There is a gap of about a month. After that, Max’s letters, more frequent than ever, are cool and carry only what looks like business and remarks about the weather. The letters from Munich to San Francisco get shorter and more panicky, begging Max to stop: “My God, Max, do you know what you do? ... These letters you have sent ... are not delivered, but they bring me in and ... demand I give them the code ... I beg you, Max, no more, no more! Stop while I can be saved.”

But Max continues: “Prepare these for distribution by March 24th: Rubens 12 by 77, blue; Giotto 1 by 317, green and white; Poussin 20 by 90, red and white.”

At last a letter is returned to Max, stamped: Adressat unbekannt. Address Unknown.

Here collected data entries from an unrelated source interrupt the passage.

Lemma shrink_turn_spec s0 m k st s : (∀ a : loc, a ∉ exempt) → walk_inv s0 m k st s →
  wp (shrink_turn st) (λ r s', match r with
    | Continue st' => ∃ k', (k' < k)%nat ∧ walk_inv s0 m k' st' s'
    | Break p => walk_end s0 m p s' end) s.
Proof.
  intros HE (B & W & Hp & HK & HS & HU & ->). destruct st as [stack p]. cbn [fst snd] in *.
  destruct stack as [|f stack]; cbn [shrink_turn].
  - apply wp_ret. exists B. split_and!; [done..|]. intros _ a [pa Ha].
    destruct (HU a pa Ha) as [?|[(g & []%elem_of_nil & _)|(g & ? & ? & []%elem_of_nil & _)]]; done.
  - inversion HS as [|? ? n q Hf Hn PO Hd Habove HS2]; subst.
    destruct (f_expanded f) eqn:Hexp.
    + rewrite Hf. apply wp_bind. eapply wp_mono.
      { apply (fit_spec s m B p n q (f_parent f) W Hp HE Hn PO). by eapply children_minimal. }
      intros [ok p'] s' (Hp' & HK' & HR). assert (entries_kept s0 s') as HK2 by by eapply entries_kept_trans. destruct ok.
      * destruct HR as (B' & W' & HR). apply wp_ret.
        assert (stack_cost B (f :: stack) = S (stack_cost B stack)) as Ec by (cbn; unfold frame_cost at 1; by rewrite Hexp).
        exists (stack_cost B' stack). destruct HR as [HR|(-> & -> & Hmin)].
        -- split; [rewrite Ec; eapply Nat.lt_succ_r, (refit_cost s m B p s' B' (pool p') n q); done|].
           exists B'. split_and!; [done..| | |done].
           ++ by eapply (refit_stack s m B p s' B' (pool p') n q).
           ++ by eapply (refit_unfit s m B p s' B' (pool p') n q).
        -- split; [lia|]. exists B. split_and!; [done..| |done]. intros a pa Ha.
           destruct (HU a pa Ha) as [?|[(g & [->|Hg]%elem_of_cons & E)|(g & c & qc & [->|Hg]%elem_of_cons & X & Y)]].
           ++ by left.
           ++ left. rewrite Hf in E. by injection E as <-.
           ++ right. left. eauto.
           ++ congruence.
           ++ right. right. exists g, c, qc. auto.
      * apply wp_ret. destruct HR as [HF W']. exists B. by split_and!.
    + destruct (wf_linked _ _ _ _ _ _ W Hn) as (ob & Hob & _). rewrite Hf.
      apply wp_bind, wp_node_ref, wp_bind. eapply inner_children_spec; [done..|]. apply wp_ret.
      pose proof (expand_cost s m B _ f stack n q ob W HS HU Hf Hexp Hn Hob) as Hc.
      pose proof (expand_inv s m B _ f stack n q ob W HS HU Hf Hexp Hn Hob) as Hi.
      pose proof (expand_unfit s m B _ f stack n q ob W HS HU Hf Hexp Hn Hob) as Hu.
      rewrite Hf in Hc, Hi, Hu. eexists. split; [exact Hc|]. exists B. by split_and!.
Qed.

(** [shrink_to_fit] keeps the entries and, when the storage does not run out,
    leaves no node that could be smaller. *)
Lemma shrink_spec fuel s m B : (∀ a : loc, a ∉ exempt) → wf s B m ∅ → (2 * size (t_nodes s) < fuel)%nat →
  wp (shrink_to_fit fuel) (λ _ s', ∃ B', wf s' B' m ∅ ∧ entries_kept s s' ∧
    (¬ storage_full (St := St) → ∀ a, is_Some (B' !! a) → minimal s' a)) s.
Proof.
  intros HE W Hfuel. unfold shrink_to_fit. apply wp_bind, wp_root.
  destruct (t_root s) as [|l|n] eqn:R.
  1,2: apply wp_ret; exists B; split_and!; [done..|]; intros _ a [pa Ha].
  1,2: destruct (root_is_node _ _ _ _ (wf_edges _ _ _ _ W) _ _ Ha); congruence.
  apply wp_bind. eapply wp_mono.
  { eapply (wp_loop_measure (walk_inv s m)).
    - intros k st s1 HI. by apply shrink_turn_spec.
    - destruct (root_on_path s B m ∅ [] n W R) as [[ob O] PO]. pose proof (op_base _ _ _ _ _ _ O) as Hn.
      destruct prep_new_empty as (N1 & N2 & _). exists B. cbn [fst snd]. rewrite N2. split_and!; [done..| | |done].
      + econstructor; [done|exact Hn|by apply (frame_parent_intro s B n [] ParentRoot 0)| | |constructor].
        * by intros g ?%elem_of_nil.
        * intros a pa _ ->%prefix_nil_inv Hne. done.
      + intros a pa Ha. right. right. eexists _, n, []. split_and!; [by apply list_elem_of_singleton|done..|apply prefix_nil].
    - cbn. unfold frame_cost. cbn. destruct (root_on_path s B m ∅ [] n W R) as [[ob O] _].
      rewrite (op_base _ _ _ _ _ _ O). cbn. eapply Nat.le_lt_trans; [|exact Hfuel].
      assert (psize B [] <= size (t_nodes s))%nat; [|lia]. unfold psize, below.
      rewrite <- !(size_dom (D := gset loc)). apply subseteq_size. intros a [pa Ha]%elem_of_dom.
      apply map_lookup_filter_Some in Ha as [Ha _].
      destruct (wf_linked _ _ _ _ _ _ W Ha) as (oba & ? & _). by apply elem_of_dom. }
  intros p s1 (B1 & W1 & Hp & HK & Hmin). eapply wp_mono; [by eapply prep_release_spec|].
  intros _ s2 (W2 & ST & _). exists B1. split_and!; [done| |].
  - destruct HK, ST. split; congruence.
  - intros HF a [pa Ha]. specialize (Hmin HF a (mk_is_Some _ _ Ha)).
    assert (∀ c, is_Some (B1 !! c) → nodes_of s2 !! c = nodes_of s1 !! c) as Hsame.
    { intros c [pc Hc]. unfold nodes_of. rewrite !lookup_fmap, (sm_nodes _ _ _ ST); [done|].
      intros Hpool. destruct (wf_pool_node _ _ _ _ _ W1 Hpool) as [? _]. congruence. }
    eapply (minimal_keep s1 s2 B1 m _ a pa W1 Ha Hmin); [apply Hsame; eauto|].
    intros nd b c ndc Hnd Hb Hndc. exists ndc. split; [|done]. rewrite Hsame; [done|].
    pose proof (child_path s1 B1 m _ a pa c W1 Ha (ex_intro _ nd (ex_intro _ b (conj Hnd Hb)))) as (? & ? & _ & _ & Hc). eauto.
Qed.
End fits.
Lemma validate_turn_spec stk va : stack_ok (va_path va) stk → counted_ok va (stack_rest stk) →
  wp (validate_turn live (stk, va)) (λ r s', s' = s ∧ match r with
    | Continue (stk', va') => (stack_ok (va_path va') stk' ∧ counted_ok va' (stack_rest stk')) ∧
        (walk_cost (stk'.*1.*1) < walk_cost (stk.*1.*1))%nat
    | Break va' => counted_ok va' []
    end) s.
Proof.
  intros HS HC. destruct stk as [|[[r d] b] stk]; [by apply wp_ret|]. cbn [validate_turn].
  pose proof HS as [[[Hd Hr] _]%Forall_cons _].
  set (q := take d (va_path va) ++ from_option (λ b, [b]) [] b) in *.
  pose proof (stack_tail _ _ _ _ _ (from_option (λ b, [b]) [] b) HS) as HT. fold q in HT.
  cbn [fmap list_fmap fst]. rewrite walk_cost_cons. unfold stack_rest in HC. cbn [fmap list_fmap fst] in HC.
  rewrite rest_of_cons in HC. destruct r as [|l|n].
  - apply wp_ret. split_and!; [done..|]. rewrite decide_True by done. lia.
  - destruct Hr as [|Hr]; [done|]. destruct (eo_leaf _ _ _ _ (wf_edges _ _ _ _ W) _ _ _ Hr) as (k & Hk & F).
    apply wp_bind. eapply validate_leaf_spec; [done|apply (wf_map _ _ _ _ W); eauto|by apply bool_decide_eq_true|]. apply wp_ret.
    change (visit _ _ _) with [LeafAt l] in HC |- *. split_and!; [done..| |cbn [length]; lia].
    destruct HC as [HC HL]. cbn [app] in HC, HL. rewrite leaves_in_leaf in HC, HL.
    split; cbn [va_count va_live]; [rewrite HC|rewrite HL]; cbn [length sum_by]; unfold stack_rest; lia.
  - destruct Hr as [|Hr]; [done|]. apply wp_bind. eapply wp_mono.
    { apply (validate_node_spec n q _ stk); [done..|]. exact HC. }
    intros [children va'] ? (-> & ob & Hob & Hp & Ech & HC' & HX). cbn [fst snd] in *. subst children. apply wp_ret.
    set (π := va_path va') in *.
    assert (((λ '(b, c), (c, length π, Some b)) <$> for_each_child (o_node ob)).*1.*1 = (for_each_child (o_node ob)).*2) as EC.
    { rewrite <- !list_fmap_compose. apply list_fmap_ext. by intros ? []. }
    destruct (tree_slot_node n) as (p & ob' & _ & Hob' & Ho & _ & Hv & _); [right; eauto|]. simplify_eq.
    split_and!; [done| | |].
    + rewrite Hp. apply stack_push; [done|]. rewrite <- Hp. apply HX.
    + unfold stack_rest in *. by rewrite !fmap_app, EC, rest_of_app.
    + rewrite !fmap_app, EC, walk_cost_app, Hv, decide_False by done.
      assert (filter (.= Null) (for_each_child (o_node ob)).*2 = []) as EN.
      { apply list_nil_subseteq. intros c [-> Hc]%list_elem_of_filter. by apply child_not_null in Hc. }
      unfold walk_cost at 1. rewrite EN. unfold slots. rewrite rest_of_cons. cbn [length]. rewrite length_app. lia.
Qed.
Definition keybuf_new (bytes : list byte) : KeyBuf :=
  if decide (length bytes <= 32)%nat
  then Inline (bytes ++ replicate (32 - length bytes) Byte.x00) (Z.of_nat (length bytes) mod 256)
  else Heap bytes.

Definition keybuf_as_slice (k : KeyBuf) : list byte :=
  match k with Inline b len => take (Z.to_nat len) b | Heap b => b end.

Inductive Bound (A : Type) := Included (k : A) | Excluded (k : A) | Unbounded.
Arguments Included {A}. Arguments Excluded {A}. Arguments Unbounded {A}.

Definition owned_bound (b : Bound (list byte)) : Bound KeyBuf :=
  match b with
  | Included k => Included (keybuf_new k)
  | Excluded k => Excluded (keybuf_new k)
  | Unbounded => Unbounded
  end.

Inductive Dir := Forward | Backward.

#[export] Instance dir_eq_dec : EqDecision Dir.
Proof. solve_decision. Defined.

Definition is_ge (c : comparison) : bool := match c with Lt => false | _ => true end.
Definition is_gt (c : comparison) : bool := match c with Gt => true | _ => false end.
Definition is_le (c : comparison) : bool := match c with Gt => false | _ => true end.
Definition is_lt (c : comparison) : bool := match c with Lt => true | _ => false end.

Definition above_start (k : list byte) (start : Bound KeyBuf) : bool :=
  match start with
  | Included s => is_ge (cmp_keys k (keybuf_as_slice s))
  | Excluded s => is_gt (cmp_keys k (keybuf_as_slice s))
  | Unbounded => true
  end.

Definition below_end (k : list byte) (end_ : Bound KeyBuf) : bool :=
  match end_ with
  | Included e => is_le (cmp_keys k (keybuf_as_slice e))
  | Excluded e => is_lt (cmp_keys k (keybuf_as_slice e))
  | Unbounded => true
  end.

(** ** Frames and stacks *)

Record CursorFrame := { cf_node : raw; cf_version : Z; cf_next : Z; cf_exact : bool }.

Definition INLINE_FRAMES : nat := 12.

(** A stack of frames, inline for the common depths. *)
Record Stack := { st_inline : list (option CursorFrame); st_len : nat; st_spill : list CursorFrame }.

Definition stack_new : Stack :=
  {| st_inline := replicate INLINE_FRAMES None; st_len := 0; st_spill := [] |}.

Definition stack_clear (s : Stack) : Stack :=
  {| st_inline := st_inline s; st_len := 0; st_spill := [] |}.

Definition stack_push (s : Stack) (f : CursorFrame) : Stack :=
  if decide (st_len s < INLINE_FRAMES)%nat then
    {| st_inline := <[st_len s := Some f]> (st_inline s); st_len := S (st_len s); st_spill := st_spill s |}
  else {| st_inline := st_inline s; st_len := S (st_len s); st_spill := st_spill s ++ [f] |}.

Definition stack_pop (s : Stack) : Stack :=
  {| st_inline := st_inline s; st_len := pred (st_len s);
     st_spill := if decide (INLINE_FRAMES < st_len s)%nat then removelast (st_spill s) else st_spill s |}.

Definition stack_top (s : Stack) : option CursorFrame :=
  match st_len s with
  | O => None
  | S n => if decide (S n <= INLINE_FRAMES)%nat then mjoin (st_inline s !! n) else last (st_spill s)
  end.

(** A store through the [&mut] of [top]. *)
Definition stack_set_top (s : Stack) (f : CursorFrame) : Stack :=
  match st_len s with
  | O => s
  | S n =>
    if decide (S n <= INLINE_FRAMES)%nat then
      {| st_inline := <[n := Some f]> (st_inline s); st_len := st_len s; st_spill := st_spill s |}
    else {| st_inline := st_inline s; st_len := st_len s; st_spill := removelast (st_spill s) ++ [f] |}
  end.

(** ** Ends *)

Definition BATCH : nat := 16.

(** Where an end of the cursor resumes from. *)
Inductive Resume := ResumeLeaf (l : loc) | ResumeKey (k : KeyBuf).

Record Side := {
  sd_stack : Stack;
  sd_pending : option raw;
  sd_batch : list raw;
  sd_batch_len : nat;
  sd_batch_pos : nat;
  sd_batch_in_range : bool;
  sd_last : option Resume;
  sd_positioned : bool;
}.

The book’s “Afterword,” lovingly written by Mrs. Taylor’s son, says that a publisher deemed the story “too strong to appear under the name of a woman,” and assigned her the masculine pseudonym of Kressmann Taylor, her maiden name and her husband’s name. She used it professionally for the rest of her life.

The idea for her story came from a small news article: American students in Germany wrote home with the truth about the Nazi atrocities, a truth most Americans, including Charles Lindbergh, would not accept. Fraternity brothers thought it would be funny to send them letters making fun of Hitler, and they wrote back, “Stop it. We’re in danger. These people don’t fool around. You could murder [someone] by writing letters to him.” Thus emerged the idea of “letter as weapon” or “murder by mail.”

Mrs. Taylor wrote “Until That Day” in 1942, “Diary of Florence in Flood” in 1966, plus several short stories.

Kathrine Kressmann married Elliott Taylor two weeks after she met him, in 1928. He died in 1953, the year I started college. (Hence the melancholy?)

Mrs. Taylor taught at Gettysburg for 19 years, married John Rood in 1967, and they lived half the year in Minneapolis and half near Florence, Italy. She maintained both homes after Rood’s death in 1974.

In 1995, when Mrs. Rood was 91, Story Press reissued “Address Unknown” “to commemorate the 50th anniversary of the liberation of the concentration camps.” It was well-received and its author pleased to sign copies and do interviews.

Her book has been translated into at least 11 languages. She died in July 1996, “sharp-witted, perceptive, and enthusiastic, even about the end of life.”